Un secolo fa l’unica luce blu era quella che si spandeva da un abat-jour nel ritornello di una canzone di successo negli anni Venti del Novecento. Oggi la luce blu è emessa da un led e ha proprietà insospettate dai più, ma non da Francesca Rossi, studiosa dell’Istituto di Fisica applicata del Cnr. La ricercatrice, dopo aver scoperto qualche anno fa che questa particolare onda di luce può favorire il processo di guarigione delle ferite croniche cutanee e aver ideato uno speciale apparecchio attualmente utilizzato con successo, ha diretto i suoi studi alle caratteristiche antibatteriche e antivirali: «Conoscevamo le proprietà della luce blu, ma sapevamo anche che agiva lentamente: per igienizzare una superficie servivano ore – spiega Rossi -. Aumentando leggermente la densità di potenza, siamo riusciti a farlo in quindici minuti».
E qui la domanda sorge spontanea: funziona anche con il Coronavirus? «Sì, ed è molto più sicura dei raggi ultravioletti attualmente utilizzati per disinfettare, perché la luce blu, che è emessa naturalmente dal sole, rientra nello spettro del visibile». Una caratteristica intuita già in tempi antichi: «Anche le nostre nonne mettevano i panni alla luce del sole per disinfettarli, avvantaggiandosi inconsapevolmente della sua azione a livello energetico – prosegue Rossi -. La luce naturale però non è selettiva e sappiamo bene che i raggi ultravioletti interagiscono con le cellule, danneggiandole e favorendo l’insorgenza di tumori. Questo con la luce blu non avviene». Quindi è utile e buona.

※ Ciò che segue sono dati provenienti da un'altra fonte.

Lemma pattern_mgw_keys (t : string) :
  matches (pattern_mgw patterns) t = true ->
  exists ds y4,
    re_search Tools.week_year_suffix t = Some [(2, y4); (1, ds)] /\
    re_search Tools.year_suffix t = Some [(1, y4)] /\
    re_search Tools.week_infix t = Some [(1, ds)].
Proof.
  unfold matches, re_match, re_search.
  destruct (Re.match_at _ _ _ _) as [m|] eqn:Hm; [intros _|discriminate].
  apply match_at_Some in Hm as (s' & Hin).
  cbn [source IGNORECASE pattern_mgw patterns digit4 seqs lits map chars
       list_ascii_of_string fold_right app] in Hin.
  cbn [IGNORECASE Tools.week_year_suffix Tools.year_suffix Tools.week_infix].
  inv_run Hin; subst.
  match goal with H : chars _ = _ |- _ => rewrite H; clear H end.
  eexists _, _; split; [|split];
    (etransitivity;
     [apply (search_skip_list _ "_"); now apply alnums_match_no_literal|]);
    skip_prefix;
    [now apply week_year_suffix_found
    |now apply year_suffix_found
    |now apply week_infix_found].
Qed.

End Categories.

(** ** The key of the sort is the key of the suffix *)

Section Keys.
Import Re SelectSpec Extract ExtractorConfig.

Lemma searches_give_keys (t : string) (ds y4 : list ascii) :
  re_search Tools.week_year_suffix t = Some [(2, y4); (1, ds)] ->
  re_search Tools.year_suffix t = Some [(1, y4)] ->
  re_search Tools.week_infix t = Some [(1, ds)] ->
  suffix_key t = Some (int_of_digits y4, int_of_digits ds) /\
  Tools.sort_key t = Ok (int_of_digits y4, int_of_digits ds).
Proof.
  intros Hwy Hy Hw.
  unfold suffix_key, week_year_of, Tools.sort_key, Tools.search_int, Tools.int_group.
  rewrite Hwy, Hy, Hw. cbn. split; reflexivity.
Qed.

Lemma category_keys (p : pattern) (t : string) :
  In p [pattern_5min patterns; pattern_15min patterns; pattern_mgw patterns] ->
  matches p t = true ->
  exists k, suffix_key t = Some k /\ Tools.sort_key t = Ok k.
Proof.
  intros [<-|[<-|[<-|[]]]] Hm.
  - destruct (pattern_5min_keys t Hm) as (ds & y4 & H1 & H2 & H3).
    eexists. exact (searches_give_keys t ds y4 H1 H2 H3).
  - destruct (pattern_15min_keys t Hm) as (ds & y4 & H1 & H2 & H3).
    eexists. exact (searches_give_keys t ds y4 H1 H2 H3).
  - destruct (pattern_mgw_keys t Hm) as (ds & y4 & H1 & H2 & H3).
    eexists. exact (searches_give_keys t ds y4 H1 H2 H3).
Qed.

Lemma sorted_by_suffix_of_sort (p : pattern) (l : list string) :
  In p [pattern_5min patterns; pattern_15min patterns; pattern_mgw patterns] ->
  Forall (fun t => matches p t = true) l ->
  sorted_by_year_week l -> sorted_by_suffix l.
Proof.
  intros Hp Hall (keys & Hkeys & Hsorted). exists keys. split; [|exact Hsorted].
  clear Hsorted. induction Hkeys as [|t k l keys Hk Hrest IH]; [constructor|].
  apply Forall_cons in Hall as [Hm Hall]. constructor; [|now apply IH].
  destruct (category_keys p t Hp Hm) as (k' & Hs & Hk'). congruence.
Qed.

Lemma manifest_is_selection (p : pattern) (cutoff : Calendar.datetime)
  (names manifest : list string) :
  In p [pattern_5min patterns; pattern_15min patterns; pattern_mgw patterns] ->
  Tools.sort_by_year_and_week (List.filter (selected p cutoff) names) = Ok manifest ->
  selection_of p cutoff names manifest.
Proof.
  intros Hp Hsort.
  destruct (sort_by_year_and_week_run _ (selected_sortable p cutoff names))
    as (l' & Hrun & Hperm & Hsorted & _).
  rewrite Hrun in Hsort. injection Hsort as <-.
  split; [exact Hperm|]. apply (sorted_by_suffix_of_sort p); [exact Hp| |exact Hsorted].
  apply Forall_forall. intros t Hin. apply list_elem_of_In in Hin.
  apply (Permutation_in _ Hperm) in Hin. apply filter_In in Hin as [_ Hsel].
  unfold selected in Hsel. now apply andb_true_iff in Hsel as [Hm _].
Qed.



End Keys.

(** ** Selection of the tables to copy *)

Section ProcessTablesNames.
Import Re SelectSpec Extract ExtractorConfig.

(** The date a suffix resolves to is a Monday. *)
Lemma strptime_gives_monday (year week : Z) (d : Calendar.datetime) :
  Calendar.strptime_year_week_monday year week = Ok d ->
  Calendar.weekday (Calendar.ordinal d) = 0%Z.
Proof.
  unfold Calendar.strptime_year_week_monday.
  destruct (_ && _ && _ && _)%bool; [|discriminate].
  destruct (_ && _)%bool; [|discriminate].
  intros [= <-]. cbn [Calendar.ordinal].
  unfold Calendar.calc_julian_from_W, Calendar.weekday.
  generalize (Calendar.ymd2ord year 1 1). intros o.
  destruct (week =? 0)%Z; Z.div_mod_to_equations; lia.
Qed.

Tutto nasce all’inizio del lockdown: date le grandi proprietà di questa onda dello spettro luminoso, perché non provare a usarla, ottimizzandola e perfezionandola, contro il virus del secolo? Insieme a Emoled, la società che produce anche l’apparecchio utilizzato per la cura delle ferite, e all’Università di Siena è stato condotto uno studio in laboratorio.

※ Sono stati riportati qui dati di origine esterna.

(** * Query resolution pipeline of the data-analysis agent

    A shallow embedding of [src/query_processor.py] (class [QueryProcessor])
    and [src/data_processor.py] (class [DataProcessor]), together with the
    properties of the pipeline that are stated in the specification.

    Conventions of the embedding.
    - A Python [str] is the Rocq string of its UTF-8 bytes.  White space is
      that of [str.isspace], ASCII or not.  Case folding and the digits of
      [\d] are the ASCII ones: [lower] and [findall_digits] are those of
      Python on ASCII text.  They decide the matches of the ASCII keywords
      as Python does on any text; the claim on the number read from a
      query speaks of queries in ASCII.
    - Python [int] is [Z]; [int(s)] refuses a literal of more than 4300
      digits, the default of [sys.int_max_str_digits] (CPython 3.11, and
      the security releases of 3.7 to 3.10).  Floating-point arithmetic is
      not interpreted: the
      operations the code performs on floats are fields of the class
      [Float64], and the numeric routines of pandas that the code calls
      ([corr], [describe], [memory_usage], ...) are fields of [Pandas].
    - A pandas [DataFrame] is an object in a heap ([gmap loc DataFrame]);
      methods run in a state-and-exception monad [M] so that aliasing
      ([QueryProcessor.df] is the caller's frame, [DataProcessor.df] is a
      copy) and [try]/[except] are explicit.
    - [exec], [eval] and the chat-completion endpoint are oracles
      ([Python], [OpenAI]) that answer every call: with a value or with an
      exception.  Calls to [logging] are left out. *)

From Stdlib Require Import ZArith Ascii String DecimalString Sorting.Sorted Permutation.
From stdpp Require Import base option list gmap strings fin_maps.

Open Scope string_scope.
Open Scope Z_scope.

(** ** Exceptions and results *)

(** The exception classes the pipeline can meet.  [except Exception] catches
    every class that derives from [Exception]; [SystemExit],
    [KeyboardInterrupt] and [GeneratorExit] derive from [BaseException]
    only. *)
Inductive exc_class :=
  | PlainException | SyntaxError | NameError | TypeError | ValueError
  | KeyError | AttributeError | ZeroDivisionError | RuntimeError
  | SystemExit | KeyboardInterrupt | GeneratorExit.
(** * Suno API: a shallow embedding of [backend/app/main.py]

    The service converts a video URL to an MP3 file in three steps: the
    conversion endpoint validates the request and schedules a background
    extraction job, the job runs the external extractor and checks its output,
    and the download endpoint serves the stored file.  A retention loop deletes
    old files.

    The embedding follows the Python text function by function.  Python [str]
    values are Rocq strings (one [ascii] per character, so characters are
    limited to code points below 256), integers are [Z] or [N], exceptions are
    values of the type [exn], and everything that touches the process
    environment (file system, clock, entropy, background task list) runs in a
    state-and-exception monad over the record [world].

    The rate limiter decorators ([limiter.limit]) and the CORS middleware are
    applied by the framework before a handler is entered; the model describes a
    request that has been admitted by them. *)

From Stdlib Require Import ZArith NArith QArith String Ascii List Bool Lia.
From stdpp Require Import gmap strings list pretty.

Import ListNotations.
Local Open Scope Z_scope.

(** ** Python string operations *)

Module Str.

Definition LF : ascii := ascii_of_nat 10.

Definition code (c : ascii) : N := N_of_ascii c.

Definition between (lo hi c : ascii) : bool :=
  ((code lo <=? code c) && (code c <=? code hi))%N.

(** [s.endswith(p)]: some tail of [s] is [p]. *)
Fixpoint endswith (s p : string) : bool :=
  String.eqb s p ||
  match s with
  | EmptyString => false
  | String _ s' => endswith s' p
  end.

(** [s] without a given leading string, when it has it. *)
Fixpoint strip_prefix (p s : string) : option string :=
  match p, s with
  | EmptyString, _ => Some s
  | String a p', String b s' =>
      if Ascii.eqb a b then strip_prefix p' s' else None
  | String _ _, EmptyString => None
  end.

(** [s.startswith(p)] *)
Definition startswith (s p : string) : bool :=
  match strip_prefix p s with
  | Some _ => true
  | None => false
  end.

Fixpoint forallb (f : ascii -> bool) (s : string) : bool :=
  match s with
  | EmptyString => true
  | String c s' => f c && forallb f s'
  end.

(** [s[:-1]] when [s] ends with a line feed. *)
Fixpoint strip_final_newline (s : string) : option string :=
  match s with
  | EmptyString => None
  | String c EmptyString => if Ascii.eqb c LF then Some EmptyString else None
  | String c s' =>
      match strip_final_newline s' with
      | Some t => Some (String c t)
      | None => None
      end
  end.

End Str.

(** ** Regular expressions, as the [re] module matches them

    Only the constructs of the two patterns of the program are needed:
    literals, character classes, grouping, alternation, [?], [+], [*], [{n}]
    and the anchors [^] and [$].  Matching is by derivatives; the backtracking
    matcher of [re] finds a match exactly when one exists, so for the question
    the program asks ([re.match(...)] is or is not [None]) the two agree. *)

Module Re.

Inductive regex : Type :=
| Void
| Eps
| Class (p : ascii -> bool)
| Cat (r1 r2 : regex)
| Alt (r1 r2 : regex)
| Star (r : regex).

Fixpoint Lit (s : string) : regex :=
  match s with
  | EmptyString => Eps
  | String c s' => Cat (Class (Ascii.eqb c)) (Lit s')
  end.

(** [r?], [r+] and [r{n}] *)
Definition Opt (r : regex) : regex := Alt r Eps.
Definition Plus (r : regex) : regex := Cat r (Star r).
Fixpoint Times (n : nat) (r : regex) : regex :=
  match n with
  | O => Eps
  | S n' => Cat r (Times n' r)
  end.

Fixpoint nullable (r : regex) : bool :=
  match r with
  | Void => false
  | Eps => true
  | Class _ => false
  | Cat r1 r2 => nullable r1 && nullable r2
  | Alt r1 r2 => nullable r1 || nullable r2
  | Star _ => true
  end.

(** Constructors that absorb [Void] and [Eps], to keep derivatives small. *)
Definition cat (r1 r2 : regex) : regex :=
  match r1 with
  | Void => Void
  | Eps => r2
  | _ => Cat r1 r2
  end.

Definition alt (r1 r2 : regex) : regex :=
  match r1, r2 with
  | Void, _ => r2
  | _, Void => r1
  | _, _ => Alt r1 r2
  end.

Fixpoint deriv (c : ascii) (r : regex) : regex :=
  match r with
  | Void => Void
  | Eps => Void
  | Class p => if p c then Eps else Void
  | Cat r1 r2 =>
      alt (cat (deriv c r1) r2) (if nullable r1 then deriv c r2 else Void)
  | Alt r1 r2 => alt (deriv c r1) (deriv c r2)
  | Star r1 => cat (deriv c r1) (Star r1)
  end.

(** The whole of [s] is in the language of [r]. *)
Fixpoint fullmatch (r : regex) (s : string) : bool :=
  match s with
  | EmptyString => nullable r
  | String c s' => fullmatch (deriv c r) s'
  end.

(** [re.match('^' r '$', s) is not None].  Without [re.MULTILINE], [^]
    holds at the start of the string and [$] holds at the end of the string
    and also just before a line feed that is the last character. *)
Definition match_anchored (r : regex) (s : string) : bool :=
  fullmatch r s ||
  match Str.strip_final_newline s with
  | Some s' => fullmatch r s'
  | None => false
  end.
(** Modelled from the spec: the direction controller-will-read. *)
Definition I2C_DIRECTION_RECEIVE : Z := 1.

(** Modelled from the spec: whether a sequential frame is the final one of
    its transaction. *)
Inductive XferOptions : Set :=
  | I2C_NEXT_FRAME
  | I2C_LAST_FRAME.

(** Modelled from the spec: the Bus Port commands of spec section 6.  A
    receive is given [rxBuff + offset]; a transmit is given [txBuff], whose
    contents at the time of the call are kept next to the size. *)
Inductive bus_command : Type :=
  | RearmListen
  | BeginReceive (offset : Z) (Size : Z) (opt : XferOptions)
  | BeginTransmit (pData : list Z) (Size : Z) (opt : XferOptions).

(** ** Program state *)

Record state : Type := mkState {
  (* the file-scope variables of i2c_slave.c *)
  slaveMode : SLAVE_MODE_T;
  rxBuff : list Z;
  rxBuffDataSize : Z;
  txBuff : list Z;
  txBuffDataSize : Z;
  requestedReg : Z;
  fakeVoltage : Z;
  (* the bus port *)
  hal_rx : option Z;          (* offset the next received byte goes to *)
  overrun : list (Z * Z);     (* bytes stored outside rxBuff: offset, value *)
  hal_calls : list bus_command   (* calls made so far, oldest first *)
}.

Definition set_slaveMode (m : SLAVE_MODE_T) (s : state) : state :=
  mkState m (rxBuff s) (rxBuffDataSize s) (txBuff s) (txBuffDataSize s)
          (requestedReg s) (fakeVoltage s) (hal_rx s) (overrun s) (hal_calls s).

Maria Grazia Cusi, docente di Microbiologia, ha prima provato la luce led blu su alcuni comuni virus respiratori e poi anche sul Sars-Cov-2. I test hanno dimostrato che, dopo quindici minuti a una determinata densità di potenza di irraggiamento, non c’era più traccia dell’agente patogeno. Come e perché questo avvenga è ancora da studiare, ma è evidente che l’interazione della luce con un organismo vivente o un microrganismo produce effetti diversi: dalla stimolazione di processi di riparazione e guarigione, al rallentamento o all’inibizione di processi fisiologici, fino alla morte cellulare. Questo dipende da alcuni parametri di base dell’emissione luminosa, come la lunghezza d’onda, la densità di energia, il tempo e la frequenza di esposizione. Nel caso specifico del Coronavirus probabilmente la luce interferisce con l’azione della proteina Spike collocata sulla corona del virus. La stessa proteina che gli permette di insinuarsi nell’organismo con le conseguenze che tutti ormai conosciamo.

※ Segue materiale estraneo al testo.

Lemma fold_left_In {A B} (P : B -> Prop) (f : B -> A -> B) (l : list A) :
  (forall b x, In x l -> P b -> P (f b x)) ->
  forall b, P b -> P (fold_left f l b).
Proof.
  induction l as [|x l IH]; intros Hf b Hb; simpl; [exact Hb|].
  apply IH; [intros; apply Hf; simpl; auto|]. apply Hf; simpl; auto.
Qed.

Lemma distinctKeys_networkPass client index matches podIPs :
  indexFaithful client index ->
  List.NoDup (map matchKey matches) ->
  distinctKeys (networkPass client index matches podIPs).
Proof.
  intros Hfaithful Hnd. unfold networkPass.
  apply distinctKeys_fold.
  - intros acc podIP Hacc. unfold connectPodIP.
    destruct (index !! podIP) as [identifiers|] eqn:Hlookup; [|exact Hacc].
    apply (fold_left_In distinctKeys); [|exact Hacc].
    intros b identifier Hin Hb.
    eapply distinctKeys_connectResource; eassumption.
  - split; [exact Hnd|]. intros k Hin. now apply elem_of_foundKeys.
Qed.

(** ** What the second pass appends *)

Lemma networkPass_appends client index matches podIPs :
  exists added,
    fst (networkPass client index matches podIPs) = matches ++ added
    /\ Forall (networkMatch client index podIPs matches) added.
Proof.
  unfold networkPass.
  set (P := fun acc : list ResourceMatch * gset string =>
              (exists added, fst acc = matches ++ added
                 /\ Forall (networkMatch client index podIPs matches) added)
              /\ forall k, In k (map matchKey matches) -> k ∈ snd acc).
  enough (HP : P (fold_left (connectPodIP client index) podIPs
                    (matches, foundKeys matches))) by exact (proj1 HP).
  apply (fold_left_In P).
  - intros acc podIP HinIP Hacc. unfold connectPodIP.
    destruct (index !! podIP) as [identifiers|] eqn:Hlookup; [|exact Hacc].
    apply (fold_left_In P); [|exact Hacc].
    intros [ms found] identifier Hin [(added & Hfst & Hall) Hsub].
    cbn [fst snd] in *. subst ms. unfold connectResource.
    destruct (bool_decide (_ ∈ found)) eqn:Hfound;
      [split; [exists added; auto | exact Hsub]|].
    apply bool_decide_eq_false in Hfound.
    destruct (Get_ client _ _) as [resource|] eqn:Hget;
      [|split; [exists added; auto | exact Hsub]].
    split; cbn [fst snd].
    + eexists (added ++ [_]). split; [now rewrite app_assoc|].
      apply Forall_app. split; [exact Hall|]. constructor; [|constructor].
      split; [reflexivity|]. split; [reflexivity|].
      exists podIP, identifiers, identifier. cbn [MatchResource MatchReasons].
      repeat split; auto.
    + intros k Hk. apply elem_of_union. right. exact (Hsub k Hk).
  - split.
    + exists []. split; [now rewrite app_nil_r | constructor].
    + intros k Hk. now apply elem_of_foundKeys.
Qed.

End Resolver.

Section ResolverClaims.

Lemma firstAccepted_nil namespace item : ~ firstAccepted namespace [] item.
Proof. intros (before & after & Heq & _). now destruct before. Qed.

(** C2 (as amended). The matches
    [FindCrossplaneResourcesForNamespaceWithConfidence] returns are those
    of the listed resources that were scored (no resource listed earlier
    under the same key had been accepted) and whose confidence exceeds
    0.3, and they come in descending order of confidence. *)
Theorem resolve_keeps_above_threshold_in_descending_order
    (env : Env) (st : State) (namespace : string) :
  let result :=
    fst (FindCrossplaneResourcesForNamespaceWithConfidence env st namespace) in
  descending result
  /\ forall m, In m result <->
               exists item, m = matchOf namespace item
                            /\ firstAccepted namespace (listedItems env st) item.
Proof.
  intros result. subst result.
  unfold FindCrossplaneResourcesForNamespaceWithConfidence, listedItems.
  destruct (mockMode (handler st)).
  - split; [constructor|]. intros m. split; [intros []|].
    intros (item & _ & Hfirst). now apply firstAccepted_nil in Hfirst.
  - destruct (staleAt env st) as [stale st']. cbn [fst].
    split; [apply sort_descending|].
    intros m. rewrite <- (proj1 (metadataPass_keeps namespace (dynamicClient env)) m).
    split; intros Hin.
    + eapply Permutation_in; [apply Permutation_sym, sort_Permutation | exact Hin].
    + eapply Permutation_in; [apply sort_Permutation | exact Hin].
Qed.

(** C2 (as stated) fails on the tie order: [billing-a] is listed before
    [billing-b], both are matched with confidence 0.8, and [billing-b]
    is returned before [billing-a]. *)
Lemma ties_do_not_keep_discovery_order :
  let result :=
    fst (FindCrossplaneResourcesForNamespaceWithConfidence
           exampleEnv exampleState "billing") in
  map GetName (allItems (dynamicClient exampleEnv))
  = ["billing-a"; "billing-b"; "ledger"; "web-1"]
  /\ map (fun m => GetName (MatchResource m)) result
     = ["ledger"; "billing-b"; "billing-a"]
  /\ map ConfidenceScore result = [0.9; 0.8; 0.8]%float.
Proof. repeat split; vm_compute; reflexivity. Qed.

(** C4. Neither resolver returns two matches with the same [kind/name]
    key: the first pass for every cluster, the network phase for every
    cluster whose index names resources as the API server returns them. *)
Theorem resolvers_return_distinct_keys
    (env : Env) (st : State) (namespace : string) (podIPs : list string) :
  List.NoDup (map matchKey
    (fst (FindCrossplaneResourcesForNamespaceWithConfidence env st namespace)))
  /\ (indexFaithful (dynamicClient env)
        (resourceIPMap (handler (snd
           (FindCrossplaneResourcesForNamespaceWithNetworking
              env st namespace podIPs)))) ->
      List.NoDup (map matchKey
        (fst (FindCrossplaneResourcesForNamespaceWithNetworking
                env st namespace podIPs)))).
Proof.
  assert (Hfirst : List.NoDup (map matchKey
    (fst (FindCrossplaneResourcesForNamespaceWithConfidence env st namespace)))).
  { unfold FindCrossplaneResourcesForNamespaceWithConfidence.
    destruct (mockMode (handler st)); [constructor|].
    destruct (staleAt env st) as [stale st']. cbn [fst].
    eapply Permutation_NoDup;
      [apply Permutation_map, sort_Permutation|].
    apply distinctKeys_metadataPass. }
  split; [exact Hfirst|].
  unfold FindCrossplaneResourcesForNamespaceWithNetworking.
  destruct (FindCrossplaneResourcesForNamespaceWithConfidence env st namespace)
    as [matches st1]. cbn [fst] in Hfirst.
  destruct ((length podIPs =? 0)%nat || mockMode (handler st1));
    [intros _; exact Hfirst|].
  cbn [fst snd]. intros Hfaithful.
  eapply Permutation_NoDup; [apply Permutation_map, sort_Permutation|].
  now apply distinctKeys_networkPass.
Qed.

Lemma exampleIndex :
  resourceIPMap (handler (snd
    (FindCrossplaneResourcesForNamespaceWithNetworking
       exampleEnv exampleState "billing" ["10.0.3.4"])))
  = {[ "10.0.3.4" := [{| Kind := "Instance"; Name := "web-1";
                         GVK := GroupVersionKindOf web1 |}] ]}.
Proof. vm_compute. reflexivity. Qed.

Lemma exampleIndex_faithful :
  indexFaithful exampleBackend
    (resourceIPMap (handler (snd
       (FindCrossplaneResourcesForNamespaceWithNetworking
          exampleEnv exampleState "billing" ["10.0.3.4"])))).
Proof.
  rewrite exampleIndex. intros podIP identifiers identifier resource Hlookup Hin Hget.
  apply lookup_singleton_Some in Hlookup as [<- <-].
  destruct Hin as [<-|[]]. vm_compute in Hget.
  injection Hget as <-. split; reflexivity.
Defined.

Lemma resolvers_return_distinct_keys_witness :
  List.NoDup (map matchKey
    (fst (FindCrossplaneResourcesForNamespaceWithNetworking
            exampleEnv exampleState "billing" ["10.0.3.4"]))).
Proof.
  apply (resolvers_return_distinct_keys exampleEnv exampleState "billing" ["10.0.3.4"]).
  exact exampleIndex_faithful.
Defined.

(** C5. With no observed address,
    [FindCrossplaneResourcesForNamespaceWithNetworking] returns the very
    list, in the same order, that
    [FindCrossplaneResourcesForNamespaceWithConfidence] returns, and
    leaves the handler in the same state. *)
Theorem networking_without_addresses_is_resolve
    (env : Env) (st : State) (namespace : string) :
  FindCrossplaneResourcesForNamespaceWithNetworking env st namespace []
  = FindCrossplaneResourcesForNamespaceWithConfidence env st namespace.
Proof.
  unfold FindCrossplaneResourcesForNamespaceWithNetworking.
  destruct (FindCrossplaneResourcesForNamespaceWithConfidence env st namespace)
    as [matches st1].
  reflexivity.
Qed.

(** C6. The result of
    [FindCrossplaneResourcesForNamespaceWithNetworking] is, up to order,
    the metadata matches followed by the matches the network phase
    added; each added match is for a resource absent from the metadata
    matches and reached through an observed address, has confidence
    exactly 0.9 and exactly one reason, which cites that address. *)
Theorem network_matches_have_fixed_confidence
    (env : Env) (st : State) (namespace : string) (podIPs : list string) :
  let metadata :=
    fst (FindCrossplaneResourcesForNamespaceWithConfidence env st namespace) in
  let outcome :=
    FindCrossplaneResourcesForNamespaceWithNetworking env st namespace podIPs in
  exists added,
    Permutation (fst outcome) (metadata ++ added)
    /\ Forall (networkMatch (dynamicClient env)
                 (resourceIPMap (handler (snd outcome))) podIPs metadata) added.
Proof.
  intros metadata outcome. subst metadata outcome.
  unfold FindCrossplaneResourcesForNamespaceWithNetworking.
  destruct (FindCrossplaneResourcesForNamespaceWithConfidence env st namespace)
    as [matches st1]. cbn [fst].
  destruct ((length podIPs =? 0)%nat || mockMode (handler st1)).
  - exists []. split; [now rewrite app_nil_r | constructor].
  - cbn [fst snd].
    destruct (networkPass_appends (dynamicClient env)
                (resourceIPMap (handler (ensureNetworkMap env st1))) matches podIPs)
      as (added & Hfst & Hall).
    exists added. split; [|exact Hall].
    rewrite <- Hfst. apply Permutation_sym, sort_Permutation.
Qed.

End ResolverClaims.

(** * The label applier *)

Section Applier.

Implicit Types (m desired : list (string * string)) (k v : string).

Lemma Index_Assign m k v k' :
  Index (Assign m k v) k' = if String.eqb k k' then Some v else Index m k'.
Proof.
  induction m as [|[k0 v0] m IH]; simpl.
  - reflexivity.
  - destruct (String.eqb k0 k) eqn:E0; simpl.
    + apply String.eqb_eq in E0. subst k0.
      destruct (String.eqb k k'); reflexivity.
    + rewrite IH. destruct (String.eqb k0 k') eqn:E1; [|reflexivity].
      apply String.eqb_eq in E1. subst k0. now rewrite String.eqb_sym, E0.
Qed.

Lemma Index_snoc {A} (l : list (string * A)) k (x : A) k' :
  Index (l ++ [(k, x)]) k'
  = match Index l k' with
    | Some y => Some y
    | None => if String.eqb k k' then Some x else None
    end.
Proof.
  induction l as [|[k0 y0] l IH]; simpl; [reflexivity|].
  destruct (String.eqb k0 k'); [reflexivity | exact IH].
Qed.

(** One iteration sets the key, whether or not it writes. *)
Lemma applyLabel_Index m changed k v k' :
  Index (fst (applyLabel (m, changed) (k, v))) k'
  = if String.eqb k k' then Some v else Index m k'.
Proof.
  unfold applyLabel.
  destruct (Index m k) as [cv|] eqn:E; [|apply Index_Assign].
  destruct (String.eqb cv v) eqn:Ev; [|apply Index_Assign].
  apply String.eqb_eq in Ev. subst cv. cbn [fst].
  destruct (String.eqb k k') eqn:Ek; [|reflexivity].
  apply String.eqb_eq in Ek. now subst k'.
Qed.

(** After the loop every key reads as its last desired value, or as
    before the loop where none is desired. *)
Lemma applyLabels_Index desired : forall m changed k',
  Index (fst (fold_left applyLabel desired (m, changed))) k'
  = match Index (rev desired) k' with
    | Some v => Some v
    | None => Index m k'
    end.
Proof.
  induction desired as [|[k v] desired IH]; intros m changed k'; [reflexivity|].
  cbn [fold_left rev].
  destruct (applyLabel (m, changed) (k, v)) as [m1 changed1] eqn:E.
  rewrite IH, Index_snoc.
  pose proof (applyLabel_Index m changed k v k') as H. rewrite E in H. cbn [fst] in H.
  rewrite H. destruct (Index (rev desired) k'); [reflexivity|].
  destruct (String.eqb k k'); reflexivity.
Qed.

(** The loop leaves the flag down exactly when every desired label is
    already there, and then it leaves the map alone. *)
Lemma applyLabels_unchanged desired : forall m,
  Forall (fun entry => Index m (fst entry) = Some (snd entry)) desired ->
  fold_left applyLabel desired (m, false) = (m, false).
Proof.
  induction desired as [|[k v] desired IH]; intros m Hall; [reflexivity|].
  inversion Hall as [|? ? Hkv Hrest]; subst. cbn [fst snd] in Hkv.
  cbn [fold_left]. unfold applyLabel at 2. rewrite Hkv, String.eqb_refl.
  now apply IH.
Qed.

Anche se non guarisce dal Covid, la luce blu può aiutare a non ammalarsi: si possono disinfettare tessuti, cibo, superfici come pavimenti, tavoli e scrivanie, riducendo anche i rischi che comporta per l’ambiente l’uso di detergenti chimici. Potrebbe essere utile per igienizzare oggetti quali le tastiere dei computer o i telefonini, visto che non danneggia neppure la plastica. E dato che non è pericolosa per l’uomo potrebbe essere usata senza rischi anche in ambienti chiusi come l’aula di una scuola o la cabina di un aereo. Potrebbe aiutarci quindi a riconquistare quello che più ci manca, cioè una vita normale.